- Logo of the organization
- Other name: Movement for the Right to Self-Determination
- Founder: Aidarus al-Zoubaidi
- Founded: 1995/1996 (Disputed)
- Dissolved: 21 September 2014 (disputed)
- Country: Yemen
- Allegiance: Southern Movement
- Ideology: Separatism

= Hatem Movement =

Former military organization in Yemen

The commonly known HATEM Movement (Arabic: حركة حتم; Ḥarakat Ḥatm), officially, within its former ranks, referred to as the Movement for the Right to Self-Determination (Arabic: حركة تقرير المصير), was a southern Yemeni political and armed movement founded in the aftermath of the 1994 Yemeni civil war. The movement advocated the self-determination of the people of South Yemen and opposed, through military means, the political and military order established following the defeat of southern separatist forces in 1994. It was founded and led by Aidarus al-Zoubaidi.

== History ==
Following the defeat of the southern forces in the 1994 Yemeni civil war, Aidarus al-Zoubaidi left Yemen for Djibouti. According to Zoubadi himself, he returned to Yemen in 1996 and established the Self-Determination Movement, commonly known by its Arabic acronym HATEM (حتم), however, according to reports by The Malcolm H. Kerr Carnegie Middle East Center, the movement was founded earlier before his return to Yemen in 1995. The movement advocated the restoration of the former state of South Yemen and opposed the political order established after the 1994 civil war. Al Jazeera describes HATEM as the first southern movement led by al-Zoubaidi to adopt armed operations against government forces.

In 1997, al-Zoubaidi was tried by a Yemeni military court in absentia for his leadership of HATEM and was sentenced to death along with a number of associates. The sentence did not result in his execution because he remained outside government custody. In 2000, President Ali Abdullah Saleh granted al-Zoubaidi an amnesty, which resulted in the cancellation of the death sentence against him. Following the amnesty, al-Zoubaidi entered political activity through the Joint Meeting Parties, a coalition of Yemeni opposition parties.
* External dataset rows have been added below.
(** * ScriptJelly: a shallow embedding of the DOM utility functions

    The repository is a set of independent browser scripts.  Each one probes
    the host for the newest API it can use and falls back to older ones.
    This development embeds the functions the specification talks about:

    - [At]              : src/array/At.js            (arrayAtPolyfill)
    - [RemoveChildren]  : src/unnamed/part_000       (removeChildren)
    - [GetAllComments]  : src/comment/GetAllComments.js
    - [ClassParam], [ContainsCSSClass], [AddCSSClass] : src/class/*.js
    - [ReplaceNode]     : src/replace/ReplaceNode.js (byDirectReplace)

    JavaScript values are modelled by small inductive types, exceptions by an
    explicit outcome type, and the host (the browser's DOM) by records whose
    fields are the properties the scripts read and write. *)

From Stdlib Require Import ZArith QArith Qround List String Ascii Bool Lia.
Import ListNotations.

Local Open Scope Z_scope.

Set Warnings "-register-all".

(* ================================================================= *)
(** ** JavaScript basics shared by all scripts *)

Module JS.

(** A JavaScript Number.  Finite values are rationals: every double is a
    rational, and the scripts only compare, floor, ceil and add them. *)
Inductive Number : Type :=
| NaN
| PosInf
| NegInf
| Fin (q : Q).

(** The exceptions the scripts raise. *)
Inductive Exn : Type :=
| TypeError
| RangeError
| ReferenceError
| SyntaxError
| InvalidCharacterError.

(** Primitive values (objects are modelled per script). *)
Inductive Prim : Type :=
| PUndefined
| PNull
| PBool (b : bool)
| PNum (n : Number)
| PStr (s : string).

(** The result of running a function body: a returned value or a thrown
    exception. *)
Inductive Outcome (A : Type) : Type :=
| Return (a : A)
| Throw (e : Exn).
Arguments Return {A} a.
Arguments Throw {A} e.

Definition bind {A B} (m : Outcome A) (k : A -> Outcome B) : Outcome B :=
  match m with
  | Return a => k a
  | Throw e => Throw e
  end.

(** [isNaN(x)] *)
Definition isNaN (x : Number) : bool :=
  match x with NaN => true | _ => false end.

(** [a < b] on Numbers; any comparison with NaN is false. *)
Definition lt (a b : Number) : bool :=
  match a, b with
  | NaN, _ | _, NaN => false
  | PosInf, _ => false
  | _, NegInf => false
  | NegInf, _ => true
  | _, PosInf => true
  | Fin x, Fin y => negb (Qle_bool y x)
  end.

(** [a >= b] on Numbers. *)
Definition ge (a b : Number) : bool :=
  match a, b with
  | NaN, _ | _, NaN => false
  | PosInf, _ => true
  | _, NegInf => true
  | NegInf, _ => false
  | _, PosInf => false
  | Fin x, Fin y => Qle_bool y x
  end.

(** [a + b] on Numbers. *)
Definition add (a b : Number) : Number :=
  match a, b with
  | NaN, _ | _, NaN => NaN
  | PosInf, NegInf | NegInf, PosInf => NaN
  | PosInf, _ | _, PosInf => PosInf
  | NegInf, _ | _, NegInf => NegInf
  | Fin x, Fin y => Fin (x + y)
  end.

(** [Math.floor] and [Math.ceil]. *)
Definition floor (x : Number) : Number :=
  match x with Fin q => Fin (inject_Z (Qfloor q)) | _ => x end.

Definition ceil (x : Number) : Number :=
  match x with Fin q => Fin (inject_Z (Qceiling q)) | _ => x end.

(** Truthiness of a Number: [0] and [NaN] are falsy. *)
Definition truthyNum (x : Number) : bool :=
  match x with
  | NaN => false
  | Fin q => negb (Qeq_bool q 0)
  | _ => true
  end.

Definition truthy (v : Prim) : bool :=
  match v with
  | PUndefined | PNull => false
  | PBool b => b
  | PNum n => truthyNum n
  | PStr s => negb (String.eqb s EmptyString)
  end.

Definition ofZ (z : Z) : Number := Fin (inject_Z z).

End JS.

(* ================================================================= *)
(** ** Strings and the regular expressions of the scripts *)

Module Text.

(** Strings are sequences of code units below 256. *)
Definition chars (s : string) : list ascii := list_ascii_of_string s.
Definition text (l : list ascii) : string := string_of_list_ascii l.

Definition code (c : ascii) : nat := nat_of_ascii c.

(** The class [[\s\uFEFF\xA0]] on these code units: tab, line feed,
    vertical tab, form feed, carriage return, space, no-break space.
    The characters beyond U+00FF that the class matches as well (U+1680,
    U+2000 to U+200A, U+2028, U+2029, U+202F, U+205F, U+3000, U+FEFF)
    cannot occur in a string of this model: what is proved of class
    attributes and class strings is proved of those made of code units
    below 256. *)
Definition isSpace (c : ascii) : bool :=
  let k := code c in
  ((9 <=? k) && (k <=? 13) || (k =? 32) || (k =? 160))%nat%bool.

(** The class [\w]: [[A-Za-z0-9_]]. *)
Definition isWordChar (c : ascii) : bool :=
  let k := code c in
  ((65 <=? k) && (k <=? 90) || (97 <=? k) && (k <=? 122)
   || (48 <=? k) && (k <=? 57) || (k =? 95))%nat%bool.

Definition isLetterOrUnderscore (c : ascii) : bool :=
  let k := code c in
  ((65 <=? k) && (k <=? 90) || (97 <=? k) && (k <=? 122) || (k =? 95))%nat%bool.

Definition isHyphen (c : ascii) : bool := (code c =? 45)%nat.

Fixpoint dropSpaces (l : list ascii) : list ascii :=
  match l with
  | c :: r => if isSpace c then dropSpaces r else l
  | [] => []
  end.

(** [s.trim()] *)
Definition trim (s : string) : string :=
  text (rev (dropSpaces (rev (dropSpaces (chars s))))).

(** [s.split(/[\s\uFEFF\xA0]+/)]: the pieces between the maximal runs of
    white space; a run at either end leaves an empty piece there, and the
    empty string splits into one empty piece. *)
Fixpoint splitFrom (l : list ascii) (piece : list ascii) (inRun : bool)
  : list string :=
  match l with
  | [] => [text (rev piece)]
  | c :: r =>
      if isSpace c then
        if inRun then splitFrom r piece true
        else text (rev piece) :: splitFrom r [] true
      else splitFrom r (c :: piece) false
  end.

Definition split (s : string) : list string := splitFrom (chars s) [] false.

(** [/[\s\uFEFF\xA0]/.test(s)] *)
Definition hasSpace (s : string) : bool := existsb isSpace (chars s).

(** [/[\s\uFEFF\xA0]$/.test(s)] *)
Definition endsWithSpace (s : string) : bool :=
  match rev (chars s) with
  | c :: _ => isSpace c
  | [] => false
  end.

(** [s.replace(/\0/g, '')] *)
Definition removeNul (s : string) : string :=
  text (filter (fun c => negb (code c =? 0)%nat) (chars s)).

(** [s.replace(/[\s\uFEFF\xA0]{2,}/, " ")]: the first run of two or more
    white-space characters becomes one space (the expression has no [g]
    flag). *)
Fixpoint collapseFirstRun (l : list ascii) : list ascii :=
  match l with
  | a :: ((b :: _) as r) =>
      if (isSpace a && isSpace b)%bool then " "%char :: dropSpaces r
      else a :: collapseFirstRun r
  | _ => l
  end.

Definition collapse (s : string) : string := text (collapseFirstRun (chars s)).

(** [/^\-?[a-zA-Z_]{1}[\w\-]*$/.test(s)]: a class name of CSS 1 and 2. *)
Definition isCss2Name (s : string) : bool :=
  let body (l : list ascii) :=
    match l with
    | c :: r =>
        (isLetterOrUnderscore c
         && forallb (fun x => isWordChar x || isHyphen x) r)%bool
    | [] => false
    end in
  match chars s with
  | c :: r => if isHyphen c then body r else body (c :: r)
  | [] => false
  end.

(** ASCII white space, which separates the tokens of a [class] attribute:
    tab, line feed, form feed, carriage return, space. *)
Definition isAsciiSpace (c : ascii) : bool :=
  let k := code c in
  ((k =? 9) || (k =? 10) || (k =? 12) || (k =? 13) || (k =? 32))%nat%bool.

Fixpoint tokensFrom (l : list ascii) (piece : list ascii) : list string :=
  let flush (rest : list string) :=
    match piece with [] => rest | _ => text (rev piece) :: rest end in
  match l with
  | [] => flush []
  | c :: r =>
      if isAsciiSpace c then flush (tokensFrom r [])
      else tokensFrom r (c :: piece)
  end.

(** The tokens of an attribute value (the entries of a DOMTokenList). *)
Definition tokens (s : string) : list string := tokensFrom (chars s) [].

(** The first occurrence of each string (a DOMTokenList is an ordered
    set). *)
Fixpoint dedupe (l : list string) : list string :=
  match l with
  | [] => []
  | x :: r => x :: filter (fun y => negb (String.eqb x y)) (dedupe r)
  end.

(** The tokens joined by single spaces (the value a DOMTokenList writes
    back). *)
Fixpoint join (l : list string) : string :=
  match l with
  | [] => EmptyString
  | [x] => x
  | x :: r => (x ++ " " ++ join r)%string
  end.

(** *** A RegExp engine for literal patterns *)

(** [\b] between the characters [before] and [after] ([None] at an end of
    the string): exactly one of them is a word character. *)
Definition boundary (before after : option ascii) : bool :=
  let w (o : option ascii) :=
    match o with Some c => isWordChar c | None => false end in
  xorb (w before) (w after).

Definition lower (c : ascii) : ascii :=
  let k := code c in
  if ((65 <=? k) && (k <=? 90))%nat%bool then ascii_of_nat (k + 32) else c.

Section Engine.
Variable ignoreCase : bool.

Definition sameChar (a b : ascii) : bool :=
  if ignoreCase then Ascii.eqb (lower a) (lower b) else Ascii.eqb a b.

(** The rest of [l] after the literal [pat], with the last character read. *)
Fixpoint afterLiteral (pat l : list ascii) (prev : option ascii)
  : option (option ascii * list ascii) :=
  match pat with
  | [] => Some (prev, l)
  | p :: pat' =>
      match l with
      | c :: r => if sameChar p c then afterLiteral pat' r (Some c) else None
      | [] => None
      end
  end.

(** Does [\b]? literal [\b]? match at the start of [l], which [prev]
    precedes? *)
Definition matchesHere (left right : bool) (pat : list ascii)
    (prev : option ascii) (l : list ascii) : bool :=
  ((negb left || boundary prev (hd_error l))
   && match afterLiteral pat l prev with
      | Some (last, rest) => negb right || boundary last (hd_error rest)
      | None => false
      end)%bool.

Fixpoint matchesFrom (left right : bool) (pat : list ascii)
    (prev : option ascii) (l : list ascii) : bool :=
  (matchesHere left right pat prev l
   || match l with
      | c :: r => matchesFrom left right pat (Some c) r
      | [] => false
      end)%bool.

End Engine.

(** The characters with a meaning of their own in a pattern. *)
Definition isMeta (c : ascii) : bool :=
  existsb (Ascii.eqb c) (chars "\^$.|?*+()[]{}").

Definition stripPrefixB (l : list ascii) : bool * list ascii :=
  match l with
  | "\"%char :: "b"%char :: r => (true, r)
  | _ => (false, l)
  end.

(** [new RegExp(pattern, flags).test] for a pattern that is a literal text,
    possibly between two [\b], and the flags [""] and ["i"].  The engine
    knows no other pattern: it answers [None] there. *)
Definition literalRegExp (pattern flags : string)
  : option (string -> bool) :=
  let (left, l1) := stripPrefixB (chars pattern) in
  let (right, l2) :=
    match rev l1 with
    | "b"%char :: "\"%char :: r => (true, rev r)
    | _ => (false, l1)
    end in
  if existsb isMeta l2 then None
  else
    match flags with
    | EmptyString =>
        Some (fun subject => matchesFrom false left right l2 None (chars subject))
    | String "i" EmptyString =>
        Some (fun subject => matchesFrom true left right l2 None (chars subject))
    | _ => None
    end.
HATEM's activity subsequently declined. Sources consistently place the end of its first period of activity in 2002. The organization briefly appeared again in the year 2011, stating it'd resume its activities against the PLC. In 2012 the group started making small armed divisions, and in 2013, the group was reported to have clashed against the Houthis. According to Barran Press, operations continued up until the fall of Sanaa on 21 September 2014, whilst the European Country of Origin Information Network states that whilst the organization did not dissolve it declined in power and visibility being outshadowed by other southern organizations.